Jesús Carbonell, concejal de Movilidad de Valencia, ha declarado que es poco probable que la ciudad cuente con una Zona de Bajas Emisiones (ZBE) debido a la falta de apoyo de los partidos Vox, PSPV y Compromís. Aunque el Partido Popular (PP) ha intentado impulsar la medida, lo ha hecho demasiado tarde, lo que pone en riesgo 150 millones de euros de fondos públicos.
Cuando se le pregunta si Valencia tendrá una ZBE, Carbonell responde con escepticismo, señalando que la decisión se debe a la voluntad de los diferentes partidos políticos, excepto el PP, que a pesar de no simpatizar con la ZBE, intenta cumplir con las obligaciones legales. Carbonell menciona que el PP no negoció con la oposición hasta que Vox rechazó la propuesta, y no mantiene muchas conversaciones con el PSPV, más allá de una reunión presencial.
Sobre el corredor verde, el concejal destaca que el PSOE defiende que actualmente no pasan coches, pero insiste en que, con la construcción de nuevas viviendas, será necesario el acceso de transporte público. Carbonell critica que el modelo propuesto por la oposición es el mismo que fue rechazado en las elecciones, y enfatiza que ha presentado tres propuestas que no han sido suficientes para el PSPV.

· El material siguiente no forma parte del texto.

Lemma cols_rows (hs1 hs2 : list BlockHash) :
  hit_rows P gids (hs1 ++ hs2) (length hs1) (length hs1 + length (hit_cols P gids hs2))
    (foldl append_hits (replicate (length gids) (replicate (length hs1) (PBlk 0))) (hit_cols P gids hs2)).
Proof.
  set (cols := hit_cols P gids hs2).
  destruct (hit_cols_spec P gids hs2) as (_ & Hcols & _). fold cols in Hcols.
  assert (Hlen : forall c, c ∈ cols -> length c = length gids).
  { intros c [j Hj]%list_elem_of_lookup. destruct (Hcols j c Hj) as (h & _ & Hh).
    by apply (hit_at_lookup P gids HC h c 0). }
  split.
  { clear -cols. revert cols. generalize (replicate (length hs1) (PBlk 0)) as x. intros x cols.
    rewrite <-(length_replicate (length gids) x) at 2.
    generalize (replicate (length gids) x) as comp. induction cols as [|c cols IH]; intros comp; [done|].
    cbn. rewrite IH. clear. revert c. induction comp; intros [|? ?]; cbn; auto. }
  intros k g Hk. assert (k < length gids)%nat by (by eapply lookup_lt_Some).
  destruct (omap_cols_lookup cols k (length gids) Hlen ltac:(done)) as [Hl1 Hl2].
  rewrite fold_append_hits, lookup_replicate_2 by done.
  eexists. split; [done|]. split; [by rewrite length_app, length_replicate, Hl1|].
  intros j p. destruct (decide (j < length hs1)%nat).
  - rewrite lookup_app_l by (by rewrite length_replicate). by intros [-> _]%lookup_replicate_1.
  - rewrite lookup_app_r, length_replicate, Hl2 by (rewrite length_replicate; lia).
    destruct (cols !! (j - length hs1)%nat) as [col|] eqn:Ec; [|done]. cbn. intros Hp.
    destruct (Hcols _ _ Ec) as (h & Hh & Hat).
    destruct (proj2 (hit_at_lookup P gids HC h col k Hat) g Hk) as (i & Hi & Hhi & Hi0). rewrite Hp in Hi.
    injection Hi as ->. exists i, h. split; [done|]. split; [done|]. split; [|done].
    rewrite lookup_app_r by lia. done.
Qed.
End find_hits.

(** The block size a lookup uses under decode context parallelism. *)
Definition hit_block_size (s : KVCacheSpec) (dcp : Z) : Z :=
  if 1 <? dcp then spec_block_size s * dcp else spec_block_size s.

Section lookups.
Context (P : BlockPool) (gids : list Z) (hashes : list BlockHash) (max_length : Z).
Hypothesis HC : pool_core P.
Hypothesis Hg : Forall (fun g => 0 <= g < 2 ^ 32) gids.
Hypothesis Hne : gids ≠ [].
Hypothesis Hmax : 0 <= max_length.

Lemma full_lookup s use_eagle dcp :
  0 < hit_block_size s dcp -> is_full s = true ->
  exists hits n, full_find_longest_cache_hit hashes max_length gids P s use_eagle dcp = Ok hits /\
    hit_rows P gids hashes 0 (if use_eagle then n - 1 else n)%nat hits /\
    Z.of_nat n <= max_length / hit_block_size s dcp /\ (n <= length hashes)%nat /\
    (forall h, Z.of_nat n < max_length / hit_block_size s dcp -> hashes !! n = Some h -> ~ is_hit P gids h).
Proof.
  intros Hbs Hs. unfold full_find_longest_cache_hit. fold (hit_block_size s dcp).
  destruct s; try done. cbn [assert_ mbind result_bind].
  assert (H0 : 0 <= max_length / hit_block_size (FullAttentionSpec bs a sliding_window attention_chunk_size) dcp)
    by (by apply Z.div_pos).
  set (mx := max_length / _) in *. replace (mx <? 0) with false by (symmetry; apply Z.ltb_ge; lia).
  cbn [raise_if mbind result_bind]. rewrite hit_loop_cols by done. cbn [mbind result_bind].
  pose proof (cols_rows P gids HC [] (take (Z.to_nat mx) hashes)) as Hr.
  destruct (hit_cols_spec P gids (take (Z.to_nat mx) hashes)) as (Hlen & _ & Hmiss).
  cbn [length app replicate plus] in Hr. set (n := length (hit_cols P gids _)) in *.
  rewrite length_take in Hlen.
  destruct (eagle_drop_rows P gids hashes 0 n (foldl append_hits (replicate (length gids) [])
    (hit_cols P gids (take (Z.to_nat mx) hashes))) use_eagle Hne) as (hits & -> & Hr').
  { destruct Hr as [Hr1 Hr2]. split; [done|]. intros k g Hk. destruct (Hr2 k g Hk) as (blks & Hb & Hn & Hj).
    exists blks. split; [done|]. split; [done|]. intros j p Hp. specialize (Hj j p Hp).
    destruct (decide (j < 0)%nat); [lia|]. destruct Hj as (i & h & ? & ? & Hh & ?).
    apply lookup_take_Some in Hh as [Hh _]. eauto 10. }
  exists hits, n. split; [done|]. split; [done|]. split; [lia|]. split; [lia|].
  intros h Hn Hh. apply hit_at_None, Hmiss. rewrite lookup_take_lt by lia. done.
Qed.

Lemma chunk_loop_hit i n computed :
  (i + n <= length hashes)%nat ->
  chunk_loop P gids hashes (Z.of_nat i) n computed = hit_loop P gids (take n (drop i hashes)) computed.
Proof.
  revert i computed. induction n as [|n IH]; intros i computed Hn; [done|].
  destruct (hashes !! i) as [h|] eqn:E; [|apply lookup_ge_None in E; lia].
  cbn [chunk_loop]. unfold pyindex. replace (Z.of_nat i <? 0) with false by (symmetry; apply Z.ltb_ge; lia).
  cbv zeta. replace (Z.of_nat i <? 0) with false by (symmetry; apply Z.ltb_ge; lia).
  rewrite Nat2Z.id, E, (drop_S _ _ _ E). cbn [get_or mbind result_bind take hit_loop].
  destruct (get_cached_block P h gids) as [[[|p col]|]|]; cbn [mbind result_bind]; try done.
  replace (Z.of_nat i + 1) with (Z.of_nat (S i)) by lia. apply IH. lia.
Qed.

(** First block of the chunk that contains the next token. *)
Definition chunk_start_block (chunk bs max_length : Z) : Z :=
  (if 0 <? max_length then max_length / chunk * chunk else 0) / bs.

Lemma chunked_lookup bs a chunk :
  0 < bs -> 0 < chunk -> max_length / bs <= zlen hashes ->
  exists hits n, chunked_find_longest_cache_hit hashes max_length gids P
      (ChunkedLocalAttentionSpec bs a chunk) false 1 = Ok hits /\
    hit_rows P gids hashes (Z.to_nat (chunk_start_block chunk bs max_length)) n hits /\
    chunk_start_block chunk bs max_length <= Z.of_nat n <= max_length / bs /\
    (forall h, Z.of_nat n < max_length / bs -> hashes !! n = Some h -> ~ is_hit P gids h).
Proof.
  intros Hbs Hch Hlen. unfold chunked_find_longest_cache_hit. cbn [negb assert_ mbind result_bind Z.eqb].
  change (1 =? 1) with true. cbn [assert_ mbind result_bind]. cbv zeta.
  fold (chunk_start_block chunk bs max_length).
  assert (Hst : 0 <= chunk_start_block chunk bs max_length <= max_length / bs).
  { unfold chunk_start_block. destruct (Z.ltb_spec 0 max_length).
    - pose proof (Z.mul_div_le max_length chunk Hch). pose proof (Z.div_pos max_length chunk ltac:(lia) Hch).
      split; [apply Z.div_pos; nia|apply Z.div_le_mono; lia].
    - rewrite Z.div_0_l by lia. split; [lia|]. apply Z.div_pos; lia. }
  set (st := Z.to_nat (chunk_start_block chunk bs max_length)).
  replace (chunk_start_block chunk bs max_length) with (Z.of_nat st) by (unfold st; lia).
  set (nn := Z.to_nat (max_length / bs - Z.of_nat st)).
  assert (Hsum : Z.of_nat (st + nn) = max_length / bs) by (unfold nn, st in *; lia).
  rewrite (pc_null _ HC), chunk_loop_hit by (unfold zlen in Hlen; lia). rewrite hit_loop_cols by done.
  pose proof (cols_rows P gids HC (take st hashes) (take nn (drop st hashes))) as Hr.
  destruct (hit_cols_spec P gids (take nn (drop st hashes))) as (Hl & _ & Hmiss).
  assert (Htk : length (take st hashes) = st) by (rewrite length_take; unfold zlen in Hlen; lia).
  rewrite Htk in Hr. rewrite length_take, length_drop in Hl. set (n := length (hit_cols P gids _)) in *.
  exists (foldl append_hits (replicate (length gids) (replicate st (PBlk 0))) (hit_cols P gids (take nn (drop st hashes)))).
  exists (st + n)%nat. split; [done|]. split; [|split; [lia|]].
  - destruct Hr as [Hr1 Hr2]. split; [done|]. intros k g Hk. destruct (Hr2 k g Hk) as (blks & Hb & Hn & Hj).
    exists blks. split; [done|]. split; [done|]. intros j p Hp. specialize (Hj j p Hp).
    destruct (decide (j < st)%nat); [done|]. destruct Hj as (i & h & ? & ? & Hh & ?).
    exists i, h. split; [done|]. split; [done|]. split; [|done].
    rewrite lookup_app_r, Htk in Hh by lia. apply lookup_take_Some in Hh as [Hh _].
    rewrite lookup_drop in Hh. by replace (st + (j - st))%nat with j in Hh by lia.
  - intros h Hn Hh. apply hit_at_None, Hmiss. rewrite lookup_take_lt, lookup_drop by lia. done.
Qed.
End lookups.

(** ** The sliding-window search *)

Section sw_search.
Context (P : BlockPool) (gids : list Z) (hashes : list BlockHash) (M need : nat).
Hypothesis HC : pool_core P.
Hypothesis Hg : Forall (fun g => 0 <= g < 2 ^ 32) gids.
Hypothesis Hne : gids ≠ [].
Hypothesis HM : (M <= length hashes)%nat.
Hypothesis Hneed : (0 < need)%nat.

(** A prefix of [n] blocks can be reused when the last [need] of them, those
    the window reaches, are all cached. *)
Definition window_cached (n : nat) : Prop :=
  forall j h, (n - need <= j < n)%nat -> hashes !! j = Some h -> is_hit P gids h.

(** State of the right-to-left search at block [n]: the entries below [n] are
    null, the [c] entries from [n] on are hits, and no longer prefix works. *)
Record sw_inv (n c : nat) (computed : list (list bptr)) : Prop := mkSwInv {
  sw_run : (c < need)%nat /\ (n + c <= M)%nat;
  sw_hits : forall j h, (n <= j < n + c)%nat -> hashes !! j = Some h -> is_hit P gids h;
  sw_max : forall n', (n + c < n' <= M)%nat -> ~ window_cached n';
  sw_rows : hit_rows P gids hashes n (n + c) (take (n + c) <$> computed);
  sw_len : forall row, row ∈ computed -> length row = M
}.

Lemma set_hits_lookup i computed col k :
  (length computed <= length col)%nat ->
  set_hits i computed col !! k = (fun c => match col !! k with Some p => <[i := p]> c | None => c end) <$> computed !! k.
Proof.
  revert col k. induction computed as [|c cs IH]; intros [|p col] k Hl; cbn in Hl; try done; try lia.
  destruct k as [|k]; [done|]. cbn. apply IH. lia.
Qed.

Respecto a las restricciones para vehículos con etiqueta A, Carbonell explica que el PP proponía que la prohibición comenzara en 2027 para vehículos fuera de Valencia, mientras que el PSPV solicitaba la restricción inmediata. Destaca que comparaciones con ciudades como Madrid y Barcelona, donde la implementación de ZBE ha sido paulatina, no se justifican las urgencias que se plantean para Valencia.
Refiriéndose a Vox, Carbonell expresa su sorpresa por la retirada de su apoyo y menciona que las justificaciones de Vox están basadas en que la legislación sobre las ZBE es una medida nacional, no europea. Además, critica la falta de coherencia del PSOE, que pese a promover la ley climática, ahora se opone a su implementación.
El concejal asegura que cualquier posible multa o medida punitiva derivada de no establecer la ZBE no afectará el presupuesto inmediato y el Ayuntamiento evaluará cualquier decisión del Ministerio en este sentido. Sin embargo, ve muy complicado aprobar una ZBE en este momento y subraya que bastaría con que la oposición se abstuviera para avanzar en el cumplimiento de la ley.
Finalmente, Carbonell lamenta que este conflicto evidencie un fracaso político, pero puntualiza que la responsabilidad es compartida y resalta que el gobierno municipal ha hecho esfuerzos para acercarse a la oposición, que no ha respondido con propuestas concretas. En cuanto a movilidad, Carbonell destaca el aumento en el control de tráfico por radares y las medidas para mejorar la infraestructura vial, rechazando que haya un incremento significativo en accidentes mortales. En cuanto a facilitar la movilidad metropolitana, el Ayuntamiento está colaborando para optimizar el acceso del transporte público a la ciudad.